The Argentine pontiff, 85, has made outreach to
Muslim communities a priority during his papacy, visiting
Egypt in 2017 and
Iraq last year while pledging high-level interfaith dialogue.
On Friday, Francis plans to meet with Sunni Islam’s
highest authority, Sheikh Ahmed Al-Tayeb, the grand imam of Cairo’s prestigious
Al-Azhar mosque and center of Islamic learning, at Sakhir Palace in central
Bahrain.
The two religious leaders signed a joint document in
Abu Dhabi in February 2019 pledging interfaith co-existence.
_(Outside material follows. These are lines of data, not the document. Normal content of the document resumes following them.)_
(** * Typir: kinds, relation services, inference and overload bookkeeping

    A shallow embedding of the type-system engine.  Objects of the
    TypeScript sources are modelled as immutable values that carry an
    explicit object reference ([ref]); JavaScript's [===] on objects is
    equality of references.  Mutable services (graph, rule registries,
    the overload map of the function kind) are threaded explicitly. *)

From stdpp Require Import gmap strings list.

Set Warnings "-register-all".
Open Scope list_scope.

(** ** Utilities (utils.ts) *)

(** A value of TypeScript type [T | T[]]. *)
Inductive Multiple (A : Type) : Type :=
| Single (value : A)
| Array (values : list A).
Arguments Single {A} value.
Arguments Array {A} values.

(** [toArray(value: T | T[] | undefined): T[]]. *)
Definition toArray {A : Type} (value : option (Multiple A)) : list A :=
  match value with
  | None => []
  | Some (Single v) => [v]
  | Some (Array vs) => vs
  end.

(** Results of code that may raise a JavaScript [Error]. *)
Inductive Completion (A : Type) : Type :=
| Returned (value : A)
| Thrown (message : string).
Arguments Returned {A} value.
Arguments Thrown {A} message.

(** [Array.prototype.join]. *)
Definition join (separator : string) (parts : list string) : string :=
  String.concat separator parts.

(** ** Kinds and type nodes *)

Inductive TypeCheckStrategy : Set :=
| EQUAL_TYPE
| ASSIGNABLE_TYPE
| SUB_TYPE.

(** [class Parameter] (the name [Parameter] is reserved in Rocq). *)
Record KindParameter : Set := mkParameter {
  parameter_name : string;
  parameter_index : nat
}.

Record FixedParameterKindOptions : Set := mkFixedParameterKindOptions {
  parameterSubtypeCheckingStrategy : TypeCheckStrategy
}.

(** The fields of [class FixedParameterKind] (part_001); [$name] is
    derived from [baseName], see [kindName]. *)
Record FixedParameterKind : Set := mkFixedParameterKind {
  baseName : string;
  options : FixedParameterKindOptions;
  parameters : list KindParameter
}.

Record BottomKindOptions : Set := mkBottomKindOptions {
  bottom_name : string
}.

Inductive Kind : Set :=
| KPrimitive
| KBottom
| KFunction
| KFixedParameter (kind : FixedParameterKind).

Definition FixedParameterKindName : string := "FixedParameterKind".
Definition BottomKindName : string := "BottomKind".

(** [kind.$name]. *)
Definition kindName (k : Kind) : string :=
  match k with
  | KPrimitive => "PrimitiveKind"
  | KBottom => BottomKindName
  | KFunction => "FunctionKind"
  | KFixedParameter fk => FixedParameterKindName +:+ "-" +:+ baseName fk
  end.

(** A type node.  [ref] is the identity of the JavaScript object.
    A [FixedParameterType] carries the parameter types that its
    [getParameterTypes] reads from [parameterValues]; a
    [FunctionType] stores its name, output type and input types. *)
Inductive TypeNode : Type :=
| PrimitiveType (ref : nat) (identifier : string)
| BottomType (ref : nat) (identifier : string)
| FixedParameterType (ref : nat) (kind : FixedParameterKind)
    (identifier : string) (typeValues : list TypeNode)
| FunctionType (ref : nat) (identifier : string) (functionName : string)
    (outputParameter : option TypeNode) (inputParameters : list TypeNode).

Definition ref (t : TypeNode) : nat :=
  match t with
  | PrimitiveType r _ | BottomType r _ | FixedParameterType r _ _ _
  | FunctionType r _ _ _ _ => r
  end.

Definition getIdentifier (t : TypeNode) : string :=
  match t with
  | PrimitiveType _ i | BottomType _ i | FixedParameterType _ _ i _
  | FunctionType _ i _ _ _ => i
  end.

Definition kindOf (t : TypeNode) : Kind :=
  match t with
  | PrimitiveType _ _ => KPrimitive
  | BottomType _ _ => KBottom
  | FixedParameterType _ k _ _ => KFixedParameter k
  | FunctionType _ _ _ _ _ => KFunction
  end.

(** [a === b] on type objects. *)
Definition sameObject (a b : TypeNode) : bool := Nat.eqb (ref a) (ref b).

(** [isFixedParametersKind]: the kind's [$name] starts with
    ['FixedParameterKind-']. *)
Definition isFixedParametersKind (k : Kind) : bool :=
  String.prefix "FixedParameterKind-" (kindName k).

Definition isFixedParameterType (t : TypeNode) : bool :=
  isFixedParametersKind (kindOf t).

Definition isBottomKind (k : Kind) : bool :=
  String.eqb (kindName k) BottomKindName.

Definition isBottomType (t : TypeNode) : bool := isBottomKind (kindOf t).

(** ** Problems (values, never exceptions) *)

Inductive TypirProblem : Type :=
| ValueConflict (firstValue secondValue location : string)
| KindConflict (first second : TypeNode)
| IndexedTypeConflict (expected actual : option TypeNode)
    (propertyIndex : nat) (subProblems : list TypirProblem)
| TypeEqualityProblem (type1 type2 : TypeNode)
    (subProblems : list TypirProblem)
| SubTypeProblem (superType subType : TypeNode)
    (subProblems : list TypirProblem)
| AssignabilityProblem (source target : TypeNode)
    (subProblems : list TypirProblem)
| InitializationError (message : string)
| AmbiguousOverload (candidates : list TypeNode).

Definition isSubTypeProblem (p : TypirProblem) : bool :=
  match p with SubTypeProblem _ _ _ => true | _ => false end.

Definition isKindConflict (p : TypirProblem) : bool :=
  match p with KindConflict _ _ => true | _ => false end.

Definition subProblemsOf (p : TypirProblem) : list TypirProblem :=
  match p with
  | IndexedTypeConflict _ _ _ ps | TypeEqualityProblem _ _ ps
  | SubTypeProblem _ _ ps | AssignabilityProblem _ _ ps => ps
  | _ => []
  end.

(** The services a kind reaches through [this.kind.typir]. *)
Record Typir : Type := mkTypir {
  equality_getTypeEqualityProblem :
    TypeNode -> TypeNode -> option TypirProblem;
  subtype_getSubTypeProblem :
    TypeNode -> TypeNode -> option TypirProblem;
  assignability_getAssignabilityProblem :
    TypeNode -> TypeNode -> option TypirProblem;
  printer_printType : TypeNode -> string
}.

(** ** Comparison helpers (utils-type-comparison.ts) *)

(** Modelled from the spec: utils-type-comparison.ts is not part of the
    sources.  [createKindConflict] yields the [KindConflict] problem of
    the error taxonomy for the two compared types. *)
Definition createKindConflict (first second : TypeNode) : TypirProblem :=
  KindConflict first second.

(** Modelled from the spec: [checkValueForConflict(first, second,
    location)] reports one [ValueConflict] when the two values differ
    and nothing when they are the same. *)
Definition checkValueForConflict (first second location : string)
  : list TypirProblem :=
  if String.eqb first second then []
  else [ValueConflict first second location].

(** Modelled from the spec: the conflicts for positions [i, i+1, ...] that
    exist on the right side only. *)
Fixpoint missingOnTheLeft (i : nat) (right : list TypeNode)
  : list TypirProblem :=
  match right with
  | [] => []
  | r :: right' =>
      IndexedTypeConflict None (Some r) i [] :: missingOnTheLeft (S i) right'
  end.

(** Modelled from the spec: [checkTypes(left, right, relationToCheck)]
    compares two arrays of types position by position ("pair-wise");
    a failed position yields an [IndexedTypeConflict] carrying the
    relation's problem, and a position present on one side only yields
    an [IndexedTypeConflict] as well. *)
Definition checkTypesFrom
  (relationToCheck : TypeNode -> TypeNode -> option TypirProblem)
  : nat -> list TypeNode -> list TypeNode -> list TypirProblem :=
  fix go (i : nat) (left right : list TypeNode) {struct left}
    : list TypirProblem :=
    match left with
    | [] => missingOnTheLeft i right
    | l :: left' =>
        match right with
        | [] => IndexedTypeConflict (Some l) None i [] :: go (S i) left' []
        | r :: right' =>
            match relationToCheck l r with
            | Some p => IndexedTypeConflict (Some l) (Some r) i [p]
                        :: go (S i) left' right'
            | None => go (S i) left' right'
            end
        end
    end.

(** Modelled from the spec: [checkTypes] from the first position on. *)
Definition checkTypes (left right : list TypeNode)
  (relationToCheck : TypeNode -> TypeNode -> option TypirProblem)
  : list TypirProblem :=
  checkTypesFrom relationToCheck 0 left right.

(** Modelled from the spec: [createTypeCheckStrategy] selects the
    relation service named by the strategy: [EQUAL_TYPE] is equality,
    [SUB_TYPE] is the subtype relation, [ASSIGNABLE_TYPE] is
    assignability. *)
Definition createTypeCheckStrategy (strategy : TypeCheckStrategy)
  (typir : Typir) : TypeNode -> TypeNode -> option TypirProblem :=
  match strategy with
  | ASSIGNABLE_TYPE => assignability_getAssignabilityProblem typir
  | EQUAL_TYPE => equality_getTypeEqualityProblem typir
  | SUB_TYPE => subtype_getSubTypeProblem typir
  end.

(** ** [FixedParameterType] and [FixedParameterKind] (part_001)

    A method of [class FixedParameterType] receives the fields of
    [this] ([kind] and the stored parameter types); a type guard such as
    [isFixedParameterType(otherType)] followed by accesses to
    [otherType.kind] is a match on the node. *)

(** The constructor of [FixedParameterType].  It asserts that the kind
    has as many parameters as types are given and then pushes one
    parameter value for each given type onto [this.parameterValues].
    The class declares that field without an initializer and nothing
    assigns it, so the first [push] raises a [TypeError]; the loop
    passes without a [push] only when no type is given, and the object
    is then left without its array of parameter values. *)
Definition newFixedParameterType (r : nat) (kind : FixedParameterKind)
  (identifier : string) (typeValues : list TypeNode) : Completion TypeNode :=
  if Nat.eqb (length (parameters kind)) (length typeValues)
  then
    match typeValues with
    | [] => Returned (FixedParameterType r kind identifier [])
    | _ :: _ => Thrown "TypeError"
    end
  else Thrown "assertTrue".

(** [FixedParameterKind.printSignature]. *)
Definition printSignature (typir : Typir) (baseName : string)
  (parameterTypes : list TypeNode) : string :=
  baseName +:+ "<"
  +:+ join ", " (map (printer_printType typir) parameterTypes) +:+ ">".

Record FixedParameterTypeDetails : Type := mkFixedParameterTypeDetails {
  parameterTypes : Multiple TypeNode
}.

(** [FixedParameterKind.calculateIdentifier]. *)
Definition calculateIdentifier (typir : Typir) (kind : FixedParameterKind)
  (typeDetails : FixedParameterTypeDetails) : string :=
  printSignature typir (baseName kind)
    (toArray (Some (parameterTypes typeDetails))).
That visit marked
the first ever by a pope to the
Gulf region, where Islam was born.
Francis will also meet with the Abu Dhabi-based
Muslim Council of Elders for an “East and West” forum, with Muslim communities
in the West, humanitarian crises, climate issues, and Muslim-Christian
relations on the agenda.
Flocking to mass
On Saturday, the pope will
celebrate a mass in a stadium in
Bahrain’s second-largest city Riffa before an
expected 28,000 faithful, according to priest Charbel Fayad.
“We are happy to see many Christians from the
region,” he told AFP, saying he expected worshippers from other Gulf countries.
The pope — who concludes his trip Sunday in Manama
leading a prayer meeting with Catholic clergy — has visited various
Muslim-majority countries during his pontificate, including Jordan, Turkey,
Bosnia-Herzegovina, Bangladesh, Morocco, and most recently in September,
Kazakhstan.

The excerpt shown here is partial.